━━━━━ Supplied data ━━━━━
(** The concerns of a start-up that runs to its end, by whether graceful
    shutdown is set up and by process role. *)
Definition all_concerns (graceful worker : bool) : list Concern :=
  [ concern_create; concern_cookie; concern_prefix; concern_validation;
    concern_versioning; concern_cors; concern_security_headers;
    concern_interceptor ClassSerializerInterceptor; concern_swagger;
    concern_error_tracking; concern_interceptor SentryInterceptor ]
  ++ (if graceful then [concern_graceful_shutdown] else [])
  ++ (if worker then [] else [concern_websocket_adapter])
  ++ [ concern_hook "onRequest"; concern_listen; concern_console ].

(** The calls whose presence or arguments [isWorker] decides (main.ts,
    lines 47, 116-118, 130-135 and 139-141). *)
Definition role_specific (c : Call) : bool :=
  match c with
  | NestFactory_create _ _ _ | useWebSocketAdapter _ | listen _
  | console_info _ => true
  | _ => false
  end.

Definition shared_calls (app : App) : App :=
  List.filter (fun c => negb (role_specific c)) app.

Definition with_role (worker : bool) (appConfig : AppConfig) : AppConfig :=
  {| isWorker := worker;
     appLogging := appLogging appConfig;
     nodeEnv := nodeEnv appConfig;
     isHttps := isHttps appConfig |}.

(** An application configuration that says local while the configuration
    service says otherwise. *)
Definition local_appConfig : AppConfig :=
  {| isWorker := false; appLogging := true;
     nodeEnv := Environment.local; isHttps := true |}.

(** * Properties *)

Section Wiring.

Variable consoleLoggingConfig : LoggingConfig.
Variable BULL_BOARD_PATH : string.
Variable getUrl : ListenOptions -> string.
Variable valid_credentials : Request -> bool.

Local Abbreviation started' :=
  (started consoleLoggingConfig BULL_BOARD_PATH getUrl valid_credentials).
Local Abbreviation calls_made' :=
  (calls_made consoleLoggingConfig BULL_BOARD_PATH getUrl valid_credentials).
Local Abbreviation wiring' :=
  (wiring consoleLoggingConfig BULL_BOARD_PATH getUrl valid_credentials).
━━━━━
━━━━━ Supplied data ━━━━━
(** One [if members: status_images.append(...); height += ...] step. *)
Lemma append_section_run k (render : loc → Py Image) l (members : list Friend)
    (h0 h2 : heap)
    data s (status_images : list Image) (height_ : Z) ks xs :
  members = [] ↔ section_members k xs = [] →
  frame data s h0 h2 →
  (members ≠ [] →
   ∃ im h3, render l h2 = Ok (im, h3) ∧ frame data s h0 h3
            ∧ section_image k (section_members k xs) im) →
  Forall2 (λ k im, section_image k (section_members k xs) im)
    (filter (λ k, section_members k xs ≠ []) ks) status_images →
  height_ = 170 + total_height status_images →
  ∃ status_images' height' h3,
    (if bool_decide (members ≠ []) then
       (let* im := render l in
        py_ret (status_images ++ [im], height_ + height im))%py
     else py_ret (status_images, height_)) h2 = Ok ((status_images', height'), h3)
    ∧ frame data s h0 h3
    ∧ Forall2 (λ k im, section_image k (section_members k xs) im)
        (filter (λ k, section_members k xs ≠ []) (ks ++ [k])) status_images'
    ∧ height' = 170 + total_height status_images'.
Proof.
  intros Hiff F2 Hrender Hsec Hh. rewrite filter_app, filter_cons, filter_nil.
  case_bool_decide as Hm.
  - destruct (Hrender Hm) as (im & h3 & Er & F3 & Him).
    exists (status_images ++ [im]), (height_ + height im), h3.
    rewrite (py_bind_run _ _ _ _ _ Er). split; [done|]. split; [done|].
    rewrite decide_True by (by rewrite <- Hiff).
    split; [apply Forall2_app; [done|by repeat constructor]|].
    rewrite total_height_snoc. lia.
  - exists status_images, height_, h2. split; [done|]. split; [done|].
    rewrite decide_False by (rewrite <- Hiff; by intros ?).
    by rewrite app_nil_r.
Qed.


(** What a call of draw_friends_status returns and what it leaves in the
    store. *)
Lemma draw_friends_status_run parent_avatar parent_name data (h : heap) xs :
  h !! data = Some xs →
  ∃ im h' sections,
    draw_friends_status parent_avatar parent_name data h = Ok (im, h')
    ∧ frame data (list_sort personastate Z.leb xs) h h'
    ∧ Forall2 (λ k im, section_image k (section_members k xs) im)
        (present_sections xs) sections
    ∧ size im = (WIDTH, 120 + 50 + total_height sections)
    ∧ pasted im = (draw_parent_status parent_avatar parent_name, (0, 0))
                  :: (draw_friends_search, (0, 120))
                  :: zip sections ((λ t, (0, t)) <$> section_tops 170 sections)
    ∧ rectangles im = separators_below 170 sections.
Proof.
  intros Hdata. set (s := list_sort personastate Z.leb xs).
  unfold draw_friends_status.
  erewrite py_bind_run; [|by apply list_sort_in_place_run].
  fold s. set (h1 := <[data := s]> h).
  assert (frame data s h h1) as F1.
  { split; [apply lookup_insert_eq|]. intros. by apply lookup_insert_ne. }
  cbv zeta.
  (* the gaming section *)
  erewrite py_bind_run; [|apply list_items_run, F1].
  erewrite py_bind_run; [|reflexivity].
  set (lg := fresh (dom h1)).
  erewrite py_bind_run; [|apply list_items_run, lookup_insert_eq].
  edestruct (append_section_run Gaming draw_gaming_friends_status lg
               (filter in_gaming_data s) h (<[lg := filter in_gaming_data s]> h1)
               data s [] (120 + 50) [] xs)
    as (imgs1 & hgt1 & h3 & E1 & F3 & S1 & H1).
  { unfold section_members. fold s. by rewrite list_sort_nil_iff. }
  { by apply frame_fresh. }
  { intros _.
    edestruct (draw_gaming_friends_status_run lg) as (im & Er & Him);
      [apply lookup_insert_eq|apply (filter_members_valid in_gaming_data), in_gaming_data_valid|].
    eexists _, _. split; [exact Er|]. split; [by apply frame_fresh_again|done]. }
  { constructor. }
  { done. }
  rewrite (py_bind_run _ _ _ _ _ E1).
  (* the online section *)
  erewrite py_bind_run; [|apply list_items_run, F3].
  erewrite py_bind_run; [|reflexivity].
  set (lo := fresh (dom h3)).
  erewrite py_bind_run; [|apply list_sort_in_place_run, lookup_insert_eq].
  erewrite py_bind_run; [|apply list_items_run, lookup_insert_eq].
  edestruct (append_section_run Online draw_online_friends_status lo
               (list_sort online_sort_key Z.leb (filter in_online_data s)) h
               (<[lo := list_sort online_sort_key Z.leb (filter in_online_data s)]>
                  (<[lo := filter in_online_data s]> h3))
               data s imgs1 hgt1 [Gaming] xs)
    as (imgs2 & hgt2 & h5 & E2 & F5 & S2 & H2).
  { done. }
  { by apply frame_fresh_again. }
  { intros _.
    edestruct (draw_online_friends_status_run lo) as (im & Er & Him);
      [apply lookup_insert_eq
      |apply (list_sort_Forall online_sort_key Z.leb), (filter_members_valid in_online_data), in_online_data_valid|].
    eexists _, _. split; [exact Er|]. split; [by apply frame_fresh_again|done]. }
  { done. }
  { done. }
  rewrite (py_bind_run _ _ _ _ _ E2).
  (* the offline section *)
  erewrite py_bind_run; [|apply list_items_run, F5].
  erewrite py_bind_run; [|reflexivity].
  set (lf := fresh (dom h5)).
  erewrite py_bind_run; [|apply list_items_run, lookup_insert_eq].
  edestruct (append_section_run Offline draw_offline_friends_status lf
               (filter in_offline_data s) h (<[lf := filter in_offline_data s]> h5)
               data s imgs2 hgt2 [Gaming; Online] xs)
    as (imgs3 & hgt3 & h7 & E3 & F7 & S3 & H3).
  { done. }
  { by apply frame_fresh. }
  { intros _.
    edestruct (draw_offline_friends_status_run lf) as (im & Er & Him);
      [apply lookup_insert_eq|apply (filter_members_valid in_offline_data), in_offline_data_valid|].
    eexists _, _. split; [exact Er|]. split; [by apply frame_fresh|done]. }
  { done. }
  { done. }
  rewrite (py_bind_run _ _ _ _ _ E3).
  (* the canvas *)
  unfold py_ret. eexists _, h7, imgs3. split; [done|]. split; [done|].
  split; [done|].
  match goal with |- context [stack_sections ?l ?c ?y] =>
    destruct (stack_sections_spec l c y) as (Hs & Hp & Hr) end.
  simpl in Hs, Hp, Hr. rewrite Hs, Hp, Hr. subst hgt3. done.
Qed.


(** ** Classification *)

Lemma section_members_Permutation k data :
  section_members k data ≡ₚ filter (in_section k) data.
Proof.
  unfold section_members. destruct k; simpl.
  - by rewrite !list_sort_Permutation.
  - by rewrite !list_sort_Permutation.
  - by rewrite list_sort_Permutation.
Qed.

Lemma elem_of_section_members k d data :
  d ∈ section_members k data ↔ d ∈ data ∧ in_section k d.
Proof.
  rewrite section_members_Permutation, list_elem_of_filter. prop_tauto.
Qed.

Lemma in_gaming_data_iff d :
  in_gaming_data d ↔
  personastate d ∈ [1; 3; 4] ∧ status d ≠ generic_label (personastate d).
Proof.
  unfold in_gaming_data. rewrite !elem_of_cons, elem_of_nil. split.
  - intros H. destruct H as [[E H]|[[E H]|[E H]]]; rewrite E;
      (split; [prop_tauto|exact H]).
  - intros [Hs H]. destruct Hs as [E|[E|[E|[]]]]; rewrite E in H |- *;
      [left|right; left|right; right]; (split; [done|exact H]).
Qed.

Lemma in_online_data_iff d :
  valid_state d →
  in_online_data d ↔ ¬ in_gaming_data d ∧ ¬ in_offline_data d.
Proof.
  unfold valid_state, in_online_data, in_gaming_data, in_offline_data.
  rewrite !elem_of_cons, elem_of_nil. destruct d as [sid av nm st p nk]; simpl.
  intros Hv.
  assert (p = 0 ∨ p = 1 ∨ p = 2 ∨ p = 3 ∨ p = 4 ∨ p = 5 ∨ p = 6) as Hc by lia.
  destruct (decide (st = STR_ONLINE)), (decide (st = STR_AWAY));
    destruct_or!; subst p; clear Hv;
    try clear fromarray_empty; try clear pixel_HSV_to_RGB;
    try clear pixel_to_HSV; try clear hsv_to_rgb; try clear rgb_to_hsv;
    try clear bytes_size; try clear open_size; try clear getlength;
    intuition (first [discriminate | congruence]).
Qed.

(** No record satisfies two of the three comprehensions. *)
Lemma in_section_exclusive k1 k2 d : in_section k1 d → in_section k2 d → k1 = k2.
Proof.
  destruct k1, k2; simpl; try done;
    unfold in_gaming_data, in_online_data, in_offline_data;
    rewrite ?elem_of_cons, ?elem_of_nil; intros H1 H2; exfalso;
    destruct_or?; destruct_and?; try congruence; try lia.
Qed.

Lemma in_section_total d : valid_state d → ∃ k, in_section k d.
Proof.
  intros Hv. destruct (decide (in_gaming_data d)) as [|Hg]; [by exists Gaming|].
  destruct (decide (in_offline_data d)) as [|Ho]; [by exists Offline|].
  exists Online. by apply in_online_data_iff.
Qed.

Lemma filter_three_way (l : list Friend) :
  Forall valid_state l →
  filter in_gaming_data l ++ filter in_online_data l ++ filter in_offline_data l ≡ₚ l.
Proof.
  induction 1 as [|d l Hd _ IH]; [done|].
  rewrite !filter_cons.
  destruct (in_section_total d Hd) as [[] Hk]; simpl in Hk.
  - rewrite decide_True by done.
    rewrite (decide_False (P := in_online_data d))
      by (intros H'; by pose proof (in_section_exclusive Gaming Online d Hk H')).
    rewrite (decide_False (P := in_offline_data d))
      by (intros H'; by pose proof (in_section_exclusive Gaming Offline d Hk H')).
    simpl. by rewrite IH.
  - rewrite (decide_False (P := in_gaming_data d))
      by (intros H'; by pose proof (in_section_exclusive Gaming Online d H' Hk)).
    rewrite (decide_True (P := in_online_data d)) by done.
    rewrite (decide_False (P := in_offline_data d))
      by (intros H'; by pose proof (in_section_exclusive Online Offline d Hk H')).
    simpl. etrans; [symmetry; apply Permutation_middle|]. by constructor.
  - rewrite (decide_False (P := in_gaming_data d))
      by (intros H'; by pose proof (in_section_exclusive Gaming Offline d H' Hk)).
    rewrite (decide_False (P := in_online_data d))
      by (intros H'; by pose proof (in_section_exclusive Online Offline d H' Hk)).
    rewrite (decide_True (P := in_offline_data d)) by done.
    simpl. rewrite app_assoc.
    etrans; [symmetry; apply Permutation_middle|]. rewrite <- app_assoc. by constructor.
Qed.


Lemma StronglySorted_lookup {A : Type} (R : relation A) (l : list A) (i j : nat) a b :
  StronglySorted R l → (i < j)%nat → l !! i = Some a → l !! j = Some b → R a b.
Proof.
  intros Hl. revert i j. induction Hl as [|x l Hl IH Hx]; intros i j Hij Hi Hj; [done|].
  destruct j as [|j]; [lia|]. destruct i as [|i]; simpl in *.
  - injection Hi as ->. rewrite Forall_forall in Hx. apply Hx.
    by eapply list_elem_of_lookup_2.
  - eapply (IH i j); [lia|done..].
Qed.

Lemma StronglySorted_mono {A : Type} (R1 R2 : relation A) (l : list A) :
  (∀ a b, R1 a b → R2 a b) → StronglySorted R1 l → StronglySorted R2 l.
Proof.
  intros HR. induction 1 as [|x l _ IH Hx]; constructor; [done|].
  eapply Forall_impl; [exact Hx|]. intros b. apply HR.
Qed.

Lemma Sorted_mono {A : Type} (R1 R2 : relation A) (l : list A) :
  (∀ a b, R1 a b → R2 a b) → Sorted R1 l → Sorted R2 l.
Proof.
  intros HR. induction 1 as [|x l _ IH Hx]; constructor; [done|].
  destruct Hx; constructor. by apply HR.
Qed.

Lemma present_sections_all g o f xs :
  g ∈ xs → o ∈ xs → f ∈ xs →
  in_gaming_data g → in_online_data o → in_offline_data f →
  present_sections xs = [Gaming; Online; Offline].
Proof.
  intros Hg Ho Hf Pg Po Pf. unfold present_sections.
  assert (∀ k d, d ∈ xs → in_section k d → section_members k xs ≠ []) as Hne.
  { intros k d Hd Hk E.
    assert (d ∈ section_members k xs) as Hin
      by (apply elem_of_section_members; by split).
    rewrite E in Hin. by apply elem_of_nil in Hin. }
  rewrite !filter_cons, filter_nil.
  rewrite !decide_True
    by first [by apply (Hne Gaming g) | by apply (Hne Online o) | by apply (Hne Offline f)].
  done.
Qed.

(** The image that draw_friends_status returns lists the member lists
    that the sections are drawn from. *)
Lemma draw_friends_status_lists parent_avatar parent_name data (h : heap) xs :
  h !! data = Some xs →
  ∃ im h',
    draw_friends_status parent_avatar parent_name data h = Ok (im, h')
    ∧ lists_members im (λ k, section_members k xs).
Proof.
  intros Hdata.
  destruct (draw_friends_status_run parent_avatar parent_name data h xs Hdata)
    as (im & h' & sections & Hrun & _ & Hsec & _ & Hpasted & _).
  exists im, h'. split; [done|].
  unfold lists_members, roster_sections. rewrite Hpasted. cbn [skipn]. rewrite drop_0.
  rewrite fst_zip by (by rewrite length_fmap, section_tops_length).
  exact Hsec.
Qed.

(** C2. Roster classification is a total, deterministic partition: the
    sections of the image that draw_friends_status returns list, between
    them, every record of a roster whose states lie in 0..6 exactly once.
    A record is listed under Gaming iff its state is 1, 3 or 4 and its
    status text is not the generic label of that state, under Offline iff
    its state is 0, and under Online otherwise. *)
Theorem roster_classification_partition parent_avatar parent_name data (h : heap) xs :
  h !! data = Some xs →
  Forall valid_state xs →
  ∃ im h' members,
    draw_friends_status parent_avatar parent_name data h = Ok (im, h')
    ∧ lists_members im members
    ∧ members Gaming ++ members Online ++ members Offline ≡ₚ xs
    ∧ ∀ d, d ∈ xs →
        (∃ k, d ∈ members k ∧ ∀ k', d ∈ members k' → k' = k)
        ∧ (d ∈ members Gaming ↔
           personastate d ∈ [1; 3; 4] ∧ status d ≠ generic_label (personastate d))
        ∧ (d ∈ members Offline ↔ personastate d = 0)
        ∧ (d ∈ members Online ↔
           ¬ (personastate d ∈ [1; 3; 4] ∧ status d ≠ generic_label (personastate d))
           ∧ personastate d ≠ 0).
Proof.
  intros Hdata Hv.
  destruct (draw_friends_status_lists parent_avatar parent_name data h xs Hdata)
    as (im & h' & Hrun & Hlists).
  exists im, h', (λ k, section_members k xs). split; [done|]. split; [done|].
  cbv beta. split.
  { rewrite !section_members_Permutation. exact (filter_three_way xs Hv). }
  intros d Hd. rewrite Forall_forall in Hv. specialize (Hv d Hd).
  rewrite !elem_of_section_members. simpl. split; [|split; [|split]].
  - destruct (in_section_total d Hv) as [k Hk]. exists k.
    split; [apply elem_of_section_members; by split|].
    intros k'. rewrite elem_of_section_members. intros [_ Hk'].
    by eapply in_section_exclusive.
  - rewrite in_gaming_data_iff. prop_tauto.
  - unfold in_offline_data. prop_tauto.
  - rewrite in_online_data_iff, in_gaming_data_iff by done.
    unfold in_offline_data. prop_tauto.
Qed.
━━━━━
━━━━━ Supplied data ━━━━━
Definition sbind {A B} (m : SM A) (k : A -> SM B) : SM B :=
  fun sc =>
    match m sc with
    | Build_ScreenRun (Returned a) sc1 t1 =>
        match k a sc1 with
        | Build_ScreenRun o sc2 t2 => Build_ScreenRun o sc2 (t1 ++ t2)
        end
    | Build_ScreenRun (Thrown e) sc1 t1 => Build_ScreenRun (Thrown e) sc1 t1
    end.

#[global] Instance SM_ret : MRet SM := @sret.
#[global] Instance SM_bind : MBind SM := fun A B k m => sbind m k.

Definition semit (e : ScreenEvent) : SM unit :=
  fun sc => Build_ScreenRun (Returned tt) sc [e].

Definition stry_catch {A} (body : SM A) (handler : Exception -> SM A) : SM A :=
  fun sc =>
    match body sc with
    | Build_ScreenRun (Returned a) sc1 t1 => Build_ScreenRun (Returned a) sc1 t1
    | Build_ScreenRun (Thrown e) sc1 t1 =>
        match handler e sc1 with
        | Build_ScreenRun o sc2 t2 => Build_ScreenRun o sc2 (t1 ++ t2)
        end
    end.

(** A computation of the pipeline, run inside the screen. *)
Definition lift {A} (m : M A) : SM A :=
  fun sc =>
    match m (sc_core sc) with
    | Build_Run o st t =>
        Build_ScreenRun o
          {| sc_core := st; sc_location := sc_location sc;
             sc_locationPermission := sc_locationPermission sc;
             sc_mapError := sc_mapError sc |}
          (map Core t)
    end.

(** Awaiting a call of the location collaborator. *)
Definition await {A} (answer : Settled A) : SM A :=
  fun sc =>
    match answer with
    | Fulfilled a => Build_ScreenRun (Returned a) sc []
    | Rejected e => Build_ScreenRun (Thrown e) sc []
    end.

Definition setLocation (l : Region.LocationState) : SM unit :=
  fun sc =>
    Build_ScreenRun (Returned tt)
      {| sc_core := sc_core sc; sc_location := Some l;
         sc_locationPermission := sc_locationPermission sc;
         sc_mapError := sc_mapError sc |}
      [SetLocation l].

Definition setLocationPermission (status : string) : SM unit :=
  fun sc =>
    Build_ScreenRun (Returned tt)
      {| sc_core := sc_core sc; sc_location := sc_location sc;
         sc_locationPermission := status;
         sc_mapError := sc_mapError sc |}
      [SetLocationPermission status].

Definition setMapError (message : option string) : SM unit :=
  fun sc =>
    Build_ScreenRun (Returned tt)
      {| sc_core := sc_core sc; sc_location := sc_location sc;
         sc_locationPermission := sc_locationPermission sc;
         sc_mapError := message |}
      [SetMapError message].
━━━━━
All lines above from the one containing "nodeEnv := Environment.local;" to the one containing "Local Abbreviation calls_made'" must be repeated exactly, both lines included, and no others.

Reply:
     nodeEnv := Environment.local; isHttps := true |}.

(** * Properties *)

Section Wiring.

Variable consoleLoggingConfig : LoggingConfig.
Variable BULL_BOARD_PATH : string.
Variable getUrl : ListenOptions -> string.
Variable valid_credentials : Request -> bool.

Local Abbreviation started' :=
  (started consoleLoggingConfig BULL_BOARD_PATH getUrl valid_credentials).
Local Abbreviation calls_made' :=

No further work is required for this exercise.